### EXERCISE GOAL
Among the entries that follow, the required portion opens with the line containing "split; [|split]." and closes with the line containing "Theorem selectFramework_decision (o". Give that portion again exactly, and nothing else.

### INFORMATION
(** * Segmented sieve of Eratosthenes on eight threads: model and proofs

    A shallow embedding of [8_threads.cpp]: the base sieve [simpleSieve],
    the segment worker [sieveWorker] and the partition, merge and summary
    code of [main].

    Modelling conventions.
    - [int] and [long long] values are integers of [Z]; every arithmetic
      result is reduced to the 32- or 64-bit two's-complement range
      ([wrap32], [wrap64]).  Where no operation leaves the range this is
      the arithmetic of the C++ standard; where one does, the standard
      leaves the behaviour undefined and the model follows the wrap-around
      of the usual targets.
    - [vector<T>] is a list.  Element access is checked: an index outside
      the vector is the fault [OutOfBounds]; constructing a vector with a
      negative size (a huge [size_t]) is the fault [LengthError].
      Allocation of any non-negative size is taken to succeed.
    - [for] loops are [while] with fuel: the length of the vector the loop
      walks, an upper bound on the number of iterations that stay in
      bounds ([numThreads] for the launch loop, ten for the last loop of
      [main]).  Running out of it is the fault [OutOfFuel]; the loop rules
      below show that it is enough wherever no operation leaves its type.
    - The threads only interact through the append to the shared result
      vector, made under [resultMutex]; a run is determined by the order
      in which the workers reach that append, given by a scheduler.
    - [sqrt] on [double] is a parameter of [main], see [double_sqrt]. *)

From Stdlib Require Import ZArith Zdivisibility Lia.
From stdpp Require Import base list sorting.

Local Open Scope Z_scope.

(** ** Machine integers *)

Definition wrap (bits x : Z) : Z :=
  (x + 2 ^ (bits - 1)) mod 2 ^ bits - 2 ^ (bits - 1).

Definition wrap32 (x : Z) : Z := wrap 32 x.
Definition wrap64 (x : Z) : Z := wrap 64 x.

Definition INT_MAX : Z := 2147483647.
Definition INT_MIN : Z := -2147483648.
Definition LLONG_MAX : Z := 9223372036854775807.
Definition LLONG_MIN : Z := -9223372036854775808.

(** ** Faults and the outcome monad *)

Inductive fault : Set :=
| OutOfBounds
| LengthError
| DivByZero
| OutOfFuel.

Inductive outcome (A : Type) : Type :=
| Ok (a : A)
| Fault (f : fault).

Arguments Ok {A} a.
Arguments Fault {A} f.

Definition bind {A B} (m : outcome A) (k : A → outcome B) : outcome B :=
  match m with
  | Ok a => k a
  | Fault f => Fault f
  end.

Notation "'let*' x := m 'in' k" := (bind m (fun x => k))
  (at level 10, x name, m at level 100, k at level 200).
Notation "'let*' ' p := m 'in' k" := (bind m (fun x => let 'p := x in k))
  (at level 10, p pattern, m at level 100, k at level 200).

Fixpoint foldM {A B} (f : A → B → outcome A) (l : list B) (a : A) : outcome A :=
  match l with
  | [] => Ok a
  | x :: l' => let* a' := f a x in foldM f l' a'
  end.

(** ** Vectors *)

Definition vec_new {A} (n : Z) (x : A) : outcome (list A) :=
  if n <? 0 then Fault LengthError else Ok (replicate (Z.to_nat n) x).

Definition vec_get {A} (v : list A) (i : Z) : outcome A :=
  if i <? 0 then Fault OutOfBounds
  else match v !! Z.to_nat i with
       | Some x => Ok x
       | None => Fault OutOfBounds
       end.

Definition vec_set {A} (v : list A) (i : Z) (x : A) : outcome (list A) :=
  if (0 <=? i) && (i <? Z.of_nat (length v))
  then Ok (<[Z.to_nat i := x]> v)
  else Fault OutOfBounds.

(** ** Loops *)

Fixpoint while {S} (fuel : nat) (cond : S → bool) (body : S → outcome S)
    (s : S) : outcome S :=
  match fuel with
  | O => if cond s then Fault OutOfFuel else Ok s
  | S n => if cond s then (let* s' := body s in while n cond body s') else Ok s
  end.

(** ** [simpleSieve] *)

(** [for (int j = i * i; j <= limit; j += i) isPrime[j] = false;] *)
Definition mark_multiples (limit i : Z) (isPrime : list bool) : outcome (list bool) :=
  let* '(_, isPrime) :=
    while (length isPrime)
      (fun '(j, _) => j <=? limit)
      (fun '(j, isPrime) =>
         let* isPrime := vec_set isPrime j false in
         Ok (wrap32 (j + i), isPrime))
      (wrap32 (i * i), isPrime) in
  Ok isPrime.

(** [for (int i = 2; i * i <= limit; i++) if (isPrime[i]) ...] *)
Definition sieve_loop (limit : Z) (isPrime : list bool) : outcome (list bool) :=
  let* '(_, isPrime) :=
    while (length isPrime)
      (fun '(i, _) => wrap32 (i * i) <=? limit)
      (fun '(i, isPrime) =>
         let* b := vec_get isPrime i in
         let* isPrime := (if b : bool then mark_multiples limit i isPrime
                     else Ok isPrime) in
         Ok (wrap32 (i + 1), isPrime))
      (2, isPrime) in
  Ok isPrime.

(** [for (int i = 2; i <= limit; i++) if (isPrime[i]) primes.push_back(i);] *)
Definition collect_primes (limit : Z) (isPrime : list bool) : outcome (list Z) :=
  let* '(_, primes) :=
    while (length isPrime)
      (fun '(i, _) => i <=? limit)
      (fun '(i, primes) =>
         let* b := vec_get isPrime i in
         Ok (wrap32 (i + 1), if b : bool then primes ++ [i] else primes))
      (2, []) in
  Ok primes.

Definition simpleSieve (limit : Z) : outcome (list Z) :=
  let* isPrime := vec_new (wrap32 (limit + 1)) true in
  let* isPrime := vec_set isPrime 1 false in
  let* isPrime := vec_set isPrime 0 false in
  let* isPrime := sieve_loop limit isPrime in
  collect_primes limit isPrime.

(** ** [sieveWorker] *)

(** [max((long long)prime * prime, ((start + prime - 1) / prime) * prime)];
    [/] truncates towards zero. *)
Definition firstMultiple (start prime : Z) : Z :=
  Z.max (wrap64 (prime * prime))
        (wrap64 (wrap64 (Z.quot (wrap64 (wrap64 (start + prime) - 1)) prime) * prime)).

(** [for (long long j = firstMultiple; j <= end; j += prime)
       isPrime[j - start] = false;] *)
Definition mark_prime (start end_ : Z) (isPrime : list bool) (prime : Z)
    : outcome (list bool) :=
  if prime =? 0 then Fault DivByZero
  else
    let* '(_, isPrime) :=
      while (length isPrime)
        (fun '(j, _) => j <=? end_)
        (fun '(j, isPrime) =>
           let* isPrime := vec_set isPrime (wrap64 (j - start)) false in
           Ok (wrap64 (j + prime), isPrime))
        (firstMultiple start prime, isPrime) in
    Ok isPrime.

(** The local mapping after [for (int prime : smallPrimes) ...]. *)
Definition mark_composites (start end_ : Z) (smallPrimes : list Z)
    : outcome (list bool) :=
  let* isPrime := vec_new (wrap64 (wrap64 (end_ - start) + 1)) true in
  foldM (mark_prime start end_) smallPrimes isPrime.

(** [for (long long i = start; i <= end; i++)
       if (i > 1 && isPrime[i - start]) localPrimes.push_back(i);] *)
Definition collect_segment (start end_ : Z) (isPrime : list bool)
    : outcome (list Z) :=
  let* '(_, localPrimes) :=
    while (length isPrime)
      (fun '(i, _) => i <=? end_)
      (fun '(i, localPrimes) =>
         let* b := (if 1 <? i then vec_get isPrime (wrap64 (i - start))
                    else Ok false) in
         Ok (wrap64 (i + 1), if b : bool then localPrimes ++ [i] else localPrimes))
      (start, []) in
  Ok localPrimes.

(** The worker reads [smallPrimes], and its only effect is the append to
    the shared [result] vector, passed in and returned. *)
Definition sieveWorker (start end_ : Z) (smallPrimes : list Z) (result : list Z)
    : outcome (list Z) :=
  let* isPrime := mark_composites start end_ smallPrimes in
  let* localPrimes := collect_segment start end_ isPrime in
  Ok (result ++ localPrimes).

(** ** [main] *)

Record summary : Type := Summary {
  finalPrimes : list Z;
  count : Z;
  sum : Z;
  topTenPrimes : list Z
}.

(** [rangeSize] and [chunkSize], lines 82 and 83. *)
Definition chunk_size (start end_ numThreads : Z) : outcome Z :=
  let rangeSize := wrap64 (wrap64 (end_ - start) + 1) in
  if numThreads =? 0 then Fault DivByZero
  else Ok (wrap64 (Z.quot (wrap64 (wrap64 (rangeSize + numThreads) - 1)) numThreads)).

(** The launch loop, lines 86 to 94: the chunks handed to threads, in
    launch order.  The loop state is [i], whether [break] was taken, and
    the chunks launched so far. *)
Definition launch (start end_ numThreads chunkSize : Z) : outcome (list (Z * Z)) :=
  let* '(_, _, threads) :=
    while (Z.to_nat numThreads)
      (fun '(i, stop, _) => negb stop && (i <? numThreads))
      (fun '(i, _, threads) =>
         let chunkStart := wrap64 (start + wrap64 (i * chunkSize)) in
         let chunkEnd := Z.min end_ (wrap64 (wrap64 (chunkStart + chunkSize) - 1)) in
         if chunkStart >? end_ then Ok (i, true, threads)
         else Ok (wrap32 (i + 1), false, threads ++ [(chunkStart, chunkEnd)]))
      (0, false, []) in
  Ok threads.

Definition chunks (start end_ numThreads : Z) : outcome (list (Z * Z)) :=
  let* chunkSize := chunk_size start end_ numThreads in
  launch start end_ numThreads chunkSize.

(** A scheduler orders the launched workers by the moment each takes
    [resultMutex]; it may be any rearrangement of the launch order. *)
Definition scheduler : Type := list (Z * Z) → list (Z * Z).

Definition fair (sched : scheduler) : Prop := ∀ l, sched l ≡ₚ l.

(** Lines 82 to 99: launch, run and join the workers. *)
Definition run_workers (sched : scheduler) (start end_ numThreads : Z)
    (smallPrimes : list Z) : outcome (list Z) :=
  let* threads := chunks start end_ numThreads in
  foldM (fun finalPrimes '(chunkStart, chunkEnd) =>
           sieveWorker chunkStart chunkEnd smallPrimes finalPrimes)
        (sched threads) [].

(** [for (long long p : finalPrimes) sum += p;] *)
Definition sum_primes (finalPrimes : list Z) : Z :=
  fold_left (fun sum p => wrap64 (sum + p)) finalPrimes 0.
(** * Tile-world simulation: a shallow embedding of the Terraria clone

    The repository holds two revisions of the game script: the minimal
    prototype [main.js] and the extended script (biomes, inventory, health,
    weather).  World helpers, the random generator and the collision resolver
    are textually identical in both; the world generator differs.  What is
    shared is embedded once at top level, the prototype's own generator lives
    in [Module MainJs].

    Numbers.  JavaScript numbers are IEEE doubles.  Tile coordinates and
    heights are integers well below 2^53 and are modelled in [Z]; so is the
    generator state, whose sum is rounded as a double does where it leaves
    that range.
    Lengths, velocities and times are modelled as exact rationals [Q]; results
    are compared with [==].  The seeded generator only ever produces multiples
    of 2^-32, on which every comparison and product of the world generator is
    exact in doubles too.  [Math.random] is modelled as an arbitrary stream of
    draws handed to the function that consumes them. *)

From Stdlib Require Import ZArith QArith Qround Qabs Qminmax Lqa Lia List Bool.
From stdpp Require Import base option list gmap.
Import ListNotations.
Open Scope Z_scope.

(** ** Configuration ([main.js], lines 10-21) *)

Definition TILE_SIZE : Q := 24.
Definition WORLD_WIDTH : Z := 200.
Definition WORLD_HEIGHT : Z := 120.
Definition GRAVITY : Q := 6 # 10.
Definition TERMINAL_VELOCITY : Q := 18.
Definition MOVE_ACCEL : Q := 9 # 10.
Definition AIR_ACCEL : Q := 5 # 10.
Definition FRICTION : Q := 85 # 100.
Definition JUMP_VELOCITY : Q := - (125 # 10).
Definition MAX_RUN_SPEED : Q := 52 # 10.
Definition REACH : Q := 6.
Definition DAY_NIGHT_CYCLE_DURATION : Q := 600.
Definition DAY_PORTION : Q := 7 # 10.

(** ** Tiles *)

Inductive Tile : Set :=
  AIR | GRASS | DIRT | STONE | WOOD | SAND | GLASS | TORCH | BRICK.

(** The numeric identifier of a tile, as in the [TILE] table. *)
Definition tile_id (t : Tile) : Z :=
  match t with
  | AIR => 0 | GRASS => 1 | DIRT => 2 | STONE => 3 | WOOD => 4
  | SAND => 5 | GLASS => 6 | TORCH => 7 | BRICK => 8
  end.

Definition tile_of_id (z : Z) : Tile :=
  match z with
  | 1 => GRASS | 2 => DIRT | 3 => STONE | 4 => WOOD
  | 5 => SAND | 6 => GLASS | 7 => TORCH | 8 => BRICK
  | _ => AIR
  end.

#[global] Instance Tile_eq_dec : EqDecision Tile.
Proof. solve_decision. Defined.

#[global] Instance Tile_countable : Countable Tile.
Proof.
  apply (inj_countable' tile_id tile_of_id).
  intros []; reflexivity.
Defined.

(** ** Small numeric helpers standing for the [Math] functions used *)

Definition Qltb (a b : Q) : bool := negb (Qle_bool b a).
Definition Qsign (q : Q) : Z := Z.sgn (Qnum q).
Definition Qnonzero (q : Q) : bool := negb (Qeq_bool q 0).
Definition ofZ (z : Z) : Q := inject_Z z.
(** One symbol: the array follows the values of the stream. *)
Lemma symbolsToMtfStep_holds (st : RunState) (out : list Z) (symbol : Z) (rest : list Z) :
  holds N (rs_mtf st) (rs_mtfIndex st) out ->
  exists out',
    holds N (rs_mtf (symbolsToMtfStep (Z.of_nat N) st symbol))
          (rs_mtfIndex (symbolsToMtfStep (Z.of_nat N) st symbol)) out'
    /\ out ++ symbolValues (symbol :: rest) (rs_run st) (rs_base st)
       = out' ++ symbolValues rest
                   (rs_run (symbolsToMtfStep (Z.of_nat N) st symbol))
                   (rs_base (symbolsToMtfStep (Z.of_nat N) st symbol)).
Proof.
  intros H. unfold symbolsToMtfStep. simpl symbolValues.
  destruct (symbol <=? 1).
  - exists out. split; [exact H | reflexivity].
  - destruct (0 <? rs_run st).
    + destruct (writeZeros_holds st out H) as [Hw _].
      pose proof (literal_holds _ _ _ (symbol - 1) Hw) as Hl.
      exists ((out ++ repeat 0 (Z.to_nat (rs_run st))) ++ [JS.toUint32 (symbol - 1)]).
      cbn [rs_mtfIndex rs_mtf rs_run rs_base].
      destruct (rs_mtfIndex (writeZeros (Z.of_nat N) st) <? Z.of_nat N);
        cbn [rs_mtfIndex rs_mtf rs_run rs_base];
        (split; [exact Hl | rewrite <- !app_assoc; reflexivity]).
    + pose proof (literal_holds _ _ _ (symbol - 1) H) as Hl.
      exists (out ++ [JS.toUint32 (symbol - 1)]).
      destruct (rs_mtfIndex st <? Z.of_nat N);
        cbn [rs_mtfIndex rs_mtf rs_run rs_base];
        (split; [exact Hl | rewrite <- !app_assoc; reflexivity]).
Qed.
Definition wrap (opening closing gap indent stepback : string)
           (partial : list string) : string :=
  match partial with
  | [] => opening ++ closing
  | _ :: _ =>
      if String.eqb gap "" then
        opening ++ Str.join "," partial ++ closing
      else
        let nl := String (ascii_of_N 10) "" in
        opening ++ nl ++ indent
        ++ Str.join ("," ++ nl ++ indent) partial
        ++ nl ++ stepback ++ closing
  end.

(** SerializeJSONProperty with the gap [gap] at indentation
    [stepback]; [None] stands for [undefined] (nothing to write). *)
Fixpoint serialize (gap stepback : string) (v : value) : option string :=
  let indent := stepback ++ gap in
  match v with
  | VUndef => None
  | VNull => Some "null"
  | VBool true => Some "true"
  | VBool false => Some "false"
  | VNum x =>
      Some (match Prim2SF x with
            | S754_nan | S754_infinity _ => "null"
            | _ => Num.toString x
            end)
  | VStr s => Some (quote s)
  | VArr items =>
      Some (wrap "[" "]" gap indent stepback
              (map (fun x => match serialize gap indent x with
                             | Some t => t
                             | None => "null"
                             end) items))
  | VObj props =>
      Some (wrap "{" "}" gap indent stepback
              ((fix members (l : list (string * value)) : list string :=
                  match l with
                  | [] => []
                  | (k, x) :: rest =>
                      match serialize gap indent x with
                      | Some t =>
                          (quote k ++ ":"
                           ++ (if String.eqb gap "" then "" else " ") ++ t)
                          :: members rest
                      | None => members rest
                      end
                  end) props))
  end.

(** [JSON.stringify(v)]. *)
Definition stringify (v : value) : option string := serialize "" "" v.

(** [JSON.stringify(v, null, 2)]. *)
Definition stringify_pretty (v : value) : option string :=
  serialize "  " "" v.

(** The text a template literal gives for [JSON.stringify(...)]. *)
Definition template_of (o : option string) : string :=
  match o with
  | Some t => t
  | None => "undefined"
  end.

End JS.

(* ================================================================== *)
(** ** URLSearchParams *)

Module URLSearchParams.

Definition t : Type := list (string * string).

Definition empty : t := [].

(** [params.set(name, value)]: overwrite the first pair called [name]
    and drop the others, or append. *)
Fixpoint remove (name : string) (q : t) : t :=
  match q with
  | [] => []
  | (k, v) :: rest =>
      if String.eqb k name then remove name rest
      else (k, v) :: remove name rest
  end.

Fixpoint set (q : t) (name value : string) : t :=
  match q with
  | [] => [(name, value)]
  | (k, v) :: rest =>
      if String.eqb k name then (k, value) :: remove name rest
      else (k, v) :: set rest name value
  end.

Definition hex_upper (n : N) : ascii :=
  ascii_of_N (if (n <? 10)%N then 48 + n else 55 + n).

(** application/x-www-form-urlencoded byte serializer. *)
Fixpoint encode (s : string) : string :=
  match s with
  | EmptyString => ""
  | String c rest =>
      let n := N_of_ascii c in
      let keep :=
        ((48 <=? n) && (n <=? 57) || (65 <=? n) && (n <=? 90)
         || (97 <=? n) && (n <=? 122)
         || (n =? 42) || (n =? 45) || (n =? 46) || (n =? 95))%N in
      (if keep then String c ""
       else if (n =? 32)%N then "+"
       else String "%" (String (hex_upper (n / 16))
                          (String (hex_upper (n mod 16)) "")))
      ++ encode rest
  end.
(** X13.  A token the framework generators interpolate that is missing or
    falsy ([0], the empty string, [null], [false]) is replaced by the
    fallback of the template: 980 by 552 pixels and a padding of [40px] for
    Slidev, [40px 80px] for Reveal.js, [80px] for WebSlides, and a
    blockquote border of [4px]. *)
Theorem framework_stylesheets_fall_back now variables :
  (truthy (opt_prop (opt_prop (opt_prop (obj_get variables "slide") "dimensions") "slidev") "width") = false ->
   truthy (opt_prop (opt_prop (opt_prop (obj_get variables "slide") "dimensions") "slidev") "height") = false ->
   truthy (opt_prop (opt_prop (obj_get variables "slide") "padding") "slidev") = false ->
   truthy (opt_prop (opt_prop (obj_get variables "components") "blockquote") "borderWidth") = false ->
   generateSlidevCSS now variables =
   Normal (slidev_head ++ now ++ slidev_body "980" "552" "40px" "4px"))
  /\ (truthy (opt_prop (opt_prop (obj_get variables "slide") "padding") "reveal") = false ->
      truthy (opt_prop (opt_prop (obj_get variables "components") "blockquote") "borderWidth") = false ->
      generateRevealCSS now variables =
      Normal (reveal_head ++ now ++ reveal_body "40px 80px" "4px"))
  /\ (truthy (opt_prop (opt_prop (obj_get variables "slide") "padding") "webslides") = false ->
      truthy (opt_prop (opt_prop (obj_get variables "components") "blockquote") "borderWidth") = false ->
      generateWebSlidesCSS now variables =
      Normal (webslides_head ++ now ++ webslides_body "80px" "4px")).
Proof.
  split; [|split].
  - intros Hw Hh Hp Hb. unfold generateSlidevCSS.
    rewrite (or_default_falsy _ _ Hw), (or_default_falsy _ _ Hh),
      (or_default_falsy _ _ Hp), (or_default_falsy _ _ Hb).
    reflexivity.
  - intros Hp Hb. unfold generateRevealCSS.
    rewrite (or_default_falsy _ _ Hp), (or_default_falsy _ _ Hb). reflexivity.
  - intros Hp Hb. unfold generateWebSlidesCSS.
    rewrite (or_default_falsy _ _ Hp), (or_default_falsy _ _ Hb). reflexivity.
Qed.


End Requirements.

(** ** The framework router *)

(** X14.  The decision of the router: WebSlides exactly for responsive
    marketing content without live code, Vue components or Mermaid diagrams;
    Reveal.js exactly when none of these holds and either PDF export is
    asked or the content is corporate without LaTeX; Slidev otherwise. *)
Theorem selectFramework_decision (o : options) :
  (selectFramework o = FRAMEWORKS.WEBSLIDES <->
     hasLiveCode o || needsVueComponents o || hasMermaid o = false /\
     String.eqb (contentType o) CONTENT_TYPES.MARKETING && responsive o = true)
  /\ (selectFramework o = FRAMEWORKS.REVEAL <->
        hasLiveCode o || needsVueComponents o || hasMermaid o = false /\
        String.eqb (contentType o) CONTENT_TYPES.MARKETING && responsive o = false /\
        is_pdf (exportFormat o)
        || negb (hasLatex o) && String.eqb (contentType o) CONTENT_TYPES.CORPORATE
        = true)
  /\ (selectFramework o = FRAMEWORKS.SLIDEV \/
      selectFramework o = FRAMEWORKS.REVEAL \/
      selectFramework o = FRAMEWORKS.WEBSLIDES).
Proof.
  unfold selectFramework.
  destruct (hasLiveCode o), (needsVueComponents o), (hasMermaid o),
    (String.eqb (contentType o) CONTENT_TYPES.MARKETING), (responsive o),
    (is_pdf (exportFormat o)), (hasLatex o),
    (String.eqb (contentType o) CONTENT_TYPES.CORPORATE);
    cbn; repeat split; intros; try discriminate; try tauto;
    try (destruct H; discriminate);
    try (destruct H as [? [? ?]]; discriminate).
Qed.

(** X15.  The router against the capabilities matrix: the framework chosen
    is in the matrix, and it supports live code, Vue components and Mermaid
    diagrams whenever they are asked for; it lacks LaTeX and PDF export
    exactly when it is WebSlides, which is chosen for responsive marketing
    content even when LaTeX or PDF export is asked. *)
Theorem selected_framework_capabilities (o : options) :
  exists c,
    obj_get FRAMEWORK_CAPABILITIES (selectFramework o) = Some c /\
    (hasLiveCode o = true -> liveCode c = true) /\
    (needsVueComponents o = true -> vueComponents c = true) /\
    (hasMermaid o = true -> mermaidDiagrams c = true) /\
    animations c = true /\
    latexMath c = negb (String.eqb (selectFramework o) FRAMEWORKS.WEBSLIDES) /\
    pdfExport c = negb (String.eqb (selectFramework o) FRAMEWORKS.WEBSLIDES) /\
    (String.eqb (selectFramework o) FRAMEWORKS.WEBSLIDES =
     negb (hasLiveCode o || needsVueComponents o || hasMermaid o)
     && String.eqb (contentType o) CONTENT_TYPES.MARKETING && responsive o).
Proof.
  unfold selectFramework.
  destruct (hasLiveCode o), (needsVueComponents o), (hasMermaid o),
    (String.eqb (contentType o) CONTENT_TYPES.MARKETING), (responsive o),
    (is_pdf (exportFormat o)), (hasLatex o),
    (String.eqb (contentType o) CONTENT_TYPES.CORPORATE);
    eexists; (split; [reflexivity|]); cbn; repeat split;
    intros; try reflexivity; try discriminate.
Qed.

### EXERCISE RESPONSE
  split; [|split].
  - intros Hw Hh Hp Hb. unfold generateSlidevCSS.
    rewrite (or_default_falsy _ _ Hw), (or_default_falsy _ _ Hh),
      (or_default_falsy _ _ Hp), (or_default_falsy _ _ Hb).
    reflexivity.
  - intros Hp Hb. unfold generateRevealCSS.
    rewrite (or_default_falsy _ _ Hp), (or_default_falsy _ _ Hb). reflexivity.
  - intros Hp Hb. unfold generateWebSlidesCSS.
    rewrite (or_default_falsy _ _ Hp), (or_default_falsy _ _ Hb). reflexivity.
Qed.


End Requirements.

(** ** The framework router *)

(** X14.  The decision of the router: WebSlides exactly for responsive
    marketing content without live code, Vue components or Mermaid diagrams;
    Reveal.js exactly when none of these holds and either PDF export is
    asked or the content is corporate without LaTeX; Slidev otherwise. *)
Theorem selectFramework_decision (o : options) :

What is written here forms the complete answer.